● **WHAT THE TASK REQUIRES**
Starting with the first line of the data that follows, transcribe every line verbatim until the line containing "then Normal (VNum (Int (Z.of_nat" has been transcribed.

──────── RECORDS TO USE ────────

(** [holder[key]].  A name that is no property of the holder itself is
    looked up in its prototype: what is found there (a function, as a
    rule) is outside the fragment, and a name that no prototype can
    define reads as [undefined]. *)
Definition get_own (holder : jsval) (key : string) : completion jsval :=
  match holder with
  | VUndefined | VNull => Throw TypeError
  | VObj ps =>
      match lookup key ps with
      | Some x => Normal x
      | None => if inherited_name key then Beyond else Normal VUndefined
      end
  | VArr l =>
      match array_index key with
      | Some n => Normal (nth (N.to_nat n) l VUndefined)
      | None =>
          if (key =? "length")%string
          then Normal (VNum (Int (Z.of_nat (List.length l))))
          else if may_be_inherited key then Beyond else Normal VUndefined
      end
  | VStr s =>
      match array_index key with
      | Some n =>
          Normal (match string_get (N.to_nat n) s with
                  | Some c => VStr (String c EmptyString)
                  | None => VUndefined
                  end)
      | None =>
          if (key =? "length")%string then Normal (VNum (Int (str_length s)))
          else if may_be_inherited key then Beyond else Normal VUndefined
      end
  | VBool _ | VNum _ | VBigInt _ =>
      if may_be_inherited key then Beyond else Normal VUndefined
  | VError n m s =>
      if (key =? "message")%string then Normal (VStr m)
      else if (key =? "name")%string then Normal n
      else if (key =? "stack")%string then Normal s
      else if may_be_inherited key then Beyond else Normal VUndefined
  | VDate _ | VSet _ | VMap _ | VRegExp _ _ => Beyond
  end.

Fixpoint list_set (n : nat) (x : jsval) (l : list jsval) : list jsval :=
  match l, n with
  | [], _ => []
  | _ :: r, O => x :: r
  | y :: r, S m => y :: list_set m x r
  end.

(** [holder[key] = x] in strict mode.  Writing past the end of an array
    (which leaves holes) or a named property into an array is outside the
    fragment, and so is the setter [__proto__] of [Object.prototype]. *)
Definition set_own (holder : jsval) (key : string) (x : jsval)
  : completion jsval :=
  match holder with
  | VUndefined | VNull => Throw TypeError
  | VBool _ | VNum _ | VStr _ | VBigInt _ => Throw TypeError
  | VObj ps =>
      match lookup key ps with
      | None => if (key =? "__proto__")%string then Beyond
                else Normal (VObj (obj_set key x ps))
      | Some _ => Normal (VObj (obj_set key x ps))
      end
  | VArr l =>
      match array_index key with
      | Some n =>
          if (N.to_nat n <? List.length l)%nat
          then Normal (VArr (list_set (N.to_nat n) x l))
          else if (N.to_nat n =? List.length l)%nat
               then Normal (VArr (l ++ [x]))
               else Beyond
      | None => Beyond
      end
  | _ => Beyond
  end.

(** [Object.keys]. *)
Definition Object_keys (v : jsval) : completion (list string) :=
  match v with
  | VUndefined | VNull => Throw TypeError
  | VObj ps => Normal (map fst ps)
  | VArr l => Normal (map (fun i => dec_of_N (N.of_nat i)) (seq 0 (List.length l)))
  | VStr s => Normal (map (fun i => dec_of_N (N.of_nat i)) (seq 0 (String.length s)))
  | VBool _ | VNum _ | VBigInt _ => Normal []
  | VDate _ | VSet _ | VMap _ | VRegExp _ _ => Normal []
  | VError _ _ _ => Beyond
  end.

(** [SameValueZero], on freshly parsed values: two objects are never the
    same object. *)
Definition same_value_zero (a b : jsval) : bool :=
  match a, b with
  | VUndefined, VUndefined | VNull, VNull => true
  | VBool x, VBool y => Bool.eqb x y
  | VNum (Int x), VNum (Int y) => x =? y
  | VNum PosInf, VNum PosInf | VNum NegInf, VNum NegInf
  | VNum NaN, VNum NaN => true
  | VStr x, VStr y => (x =? y)%string
  | VBigInt x, VBigInt y => x =? y
  | _, _ => false
  end.

(** The elements a [Set] keeps of a list: the first of each class. *)
Fixpoint set_add_all (seen : list jsval) (l : list jsval) : list jsval :=
  match l with
  | [] => seen
  | x :: r =>
      if existsb (same_value_zero x) seen then set_add_all seen r
      else set_add_all (seen ++ [x]) r
  end.

(** [new Date(v)]. *)
Definition Date_new (v : jsval) : completion jsval :=
  match v with
  | VUndefined => Normal (VDate None)
  | VNull => Normal (VDate (Some 0))
  | VBool b => Normal (VDate (Some (if b then 1 else 0)))
  | VNum (Int z) =>
      Normal (VDate (if Z.abs z <=? 8640000000000000 then Some z else None))
  | VNum _ => Normal (VDate None)
  | VBigInt _ => Throw TypeError
  | VStr s =>
      match Date_parse s with
      | Some t => Normal (VDate (Some t))
      | None => Beyond
      end
  | VDate t => Normal (VDate t)
  | _ => Beyond
  end.

(** [new Set(v)]. *)
Definition Set_new (v : jsval) : completion jsval :=
  match v with
  | VUndefined | VNull => Normal (VSet [])
  | VArr l => Normal (VSet (set_add_all [] l))
  | VSet l => Normal (VSet l)
  | VBool _ | VNum _ | VBigInt _ | VObj _ => Throw TypeError
  | _ => Beyond
  end.

(** [new Map(Object.entries(v))]. *)
Definition Map_of_entries (v : jsval) : completion jsval :=
  match v with
  | VUndefined | VNull => Throw TypeError
  | VObj ps => Normal (VMap ps)
  | VArr l =>
      Normal (VMap (combine (map (fun i => dec_of_N (N.of_nat i))
                               (seq 0 (List.length l))) l))
  | VBool _ | VNum _ | VBigInt _ => Normal (VMap [])
  | VDate _ | VSet _ | VMap _ | VRegExp _ _ => Normal (VMap [])
  | _ => Beyond
  end.

Definition is_space (c : ascii) : bool :=
  let n := N_of_ascii c in
  ((n =? 32) || ((9 <=? n) && (n <=? 13)) || (n =? 160))%N.

Definition is_alnum (c : ascii) : bool :=
  let n := N_of_ascii c in
  (is_digit c || ((65 <=? n) && (n <=? 90)) || ((97 <=? n) && (n <=? 122)))%N.

(** [BigInt(v)].  A text is read as a signed decimal; a text with a
    character no integer literal can hold is a syntax error; the other
    texts (white space, a plus sign, radix prefixes) are outside the
    fragment. *)
Definition BigInt_new (v : jsval) : completion jsval :=
  match v with
  | VUndefined | VNull => Throw TypeError
  | VBool b => Normal (VBigInt (if b then 1 else 0))
  | VNum (Int z) => Normal (VBigInt z)
  | VNum _ => Throw RangeError
  | VBigInt z => Normal (VBigInt z)
  | VStr s =>
      match NilZero.int_of_string s with
      | Some d => Normal (VBigInt (Z.of_int d))
      | None =>
          if (s =? "")%string then Normal (VBigInt 0)
          else if all_chars (fun c => is_space c || is_alnum c
                                      || Ascii.eqb c "+" || Ascii.eqb c "-") s
               then Beyond
               else Throw SyntaxError
      end
  | _ => Beyond
  end.

(** ** Regular expressions *)

Definition is_flag (c : ascii) : bool :=
  match c with
  | "d" | "g" | "i" | "m" | "s" | "u" | "y" => true
  | _ => false
  end%char.

Definition is_line_terminator (c : ascii) : bool :=
  match c with
  | "010" | "013" => true
  | _ => false
  end%char.

(** Split at the last slash. *)
Fixpoint split_last_slash (s : string) : option (string * string) :=
  match s with
  | EmptyString => None
  | String c r =>
      match split_last_slash r with
      | Some (a, b) => Some (String c a, b)
      | None => if Ascii.eqb c "/" then Some (EmptyString, r) else None
      end
  end.

(** The two groups of the match of the pattern of [applyConversion]
    (a slash, any characters, a slash, letters among dgimsuy) against
    [s].  The flags hold no slash, so the second slash of a match is the
    last slash of [s]; the dot matches no line terminator. *)
Definition regexp_exec (s : string) : option (string * string) :=
  match s with
  | String "/" r =>
      match split_last_slash r with
      | Some (body, flags) =>
          if all_chars is_flag flags
             && all_chars (fun c => negb (is_line_terminator c)) body
          then Some (body, flags) else None
      | None => None
      end
  | _ => None
  end.

Fixpoint string_mem (c : ascii) (s : string) : bool :=
  match s with
  | EmptyString => false
  | String c' r => Ascii.eqb c c' || string_mem c r
  end.

Fixpoint string_nodup (s : string) : bool :=
  match s with
  | EmptyString => true
  | String c r => negb (string_mem c r) && string_nodup r
  end.

Fixpoint string_filter (p : ascii -> bool) (s : string) : string :=
  match s with
  | EmptyString => EmptyString
  | String c r => if p c then String c (string_filter p r) else string_filter p r
  end.

(** The [flags] accessor lists the flags in a fixed order. *)
Definition sort_flags (flags : string) : string :=
  string_filter (fun c => string_mem c flags) "dgimsuy".

(** [RegExp.prototype.toString]. *)
Definition regexp_text (source flags : string) : string :=
  "/" ++ source ++ "/" ++ flags.

(** ** JSON text *)

Definition hex_char (n : N) : ascii :=
  if (n <? 10)%N then ascii_of_N (48 + n) else ascii_of_N (87 + n).

Definition hex_val (c : ascii) : option N :=
  let n := N_of_ascii c in
  if ((48 <=? n) && (n <=? 57))%N then Some (n - 48)%N
  else if ((97 <=? n) && (n <=? 102))%N then Some (n - 87)%N
  else if ((65 <=? n) && (n <=? 70))%N then Some (n - 55)%N
  else None.

(** One code unit inside a JSON string (ECMA-262, 25.5.2.3). *)
Definition quote_char (c : ascii) : string :=
  match c with
  | "008"%char => "\b"
  | "009"%char => "\t"
  | "010"%char => "\n"
  | "012"%char => "\f"
  | "013"%char => "\r"
  | "034"%char => String "\" (String "034" EmptyString)
  | "\"%char => "\\"
  | _ =>
      let n := N_of_ascii c in
      if (n <? 32)%N
      then "\u00" ++ String (hex_char (n / 16)) (String (hex_char (n mod 16)) "")
      else String c ""
  end.

Fixpoint quote_chars (s : string) : string :=
  match s with
  | EmptyString => EmptyString
  | String c r => quote_char c ++ quote_chars r
  end.

Definition QuoteJSONString (s : string) : string :=
  String "034" (quote_chars s ++ String "034" EmptyString).

Definition is_ws (c : ascii) : bool :=
  match c with
  | " " | "009" | "010" | "013" => true
  | _ => false
  end%char.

────────

● **OUTPUT FOR THIS EXERCISE**
(** [holder[key]].  A name that is no property of the holder itself is
    looked up in its prototype: what is found there (a function, as a
    rule) is outside the fragment, and a name that no prototype can
    define reads as [undefined]. *)
Definition get_own (holder : jsval) (key : string) : completion jsval :=
  match holder with
  | VUndefined | VNull => Throw TypeError
  | VObj ps =>
      match lookup key ps with
      | Some x => Normal x
      | None => if inherited_name key then Beyond else Normal VUndefined
      end
  | VArr l =>
      match array_index key with
      | Some n => Normal (nth (N.to_nat n) l VUndefined)
      | None =>
          if (key =? "length")%string
          then Normal (VNum (Int (Z.of_nat (List.length l))))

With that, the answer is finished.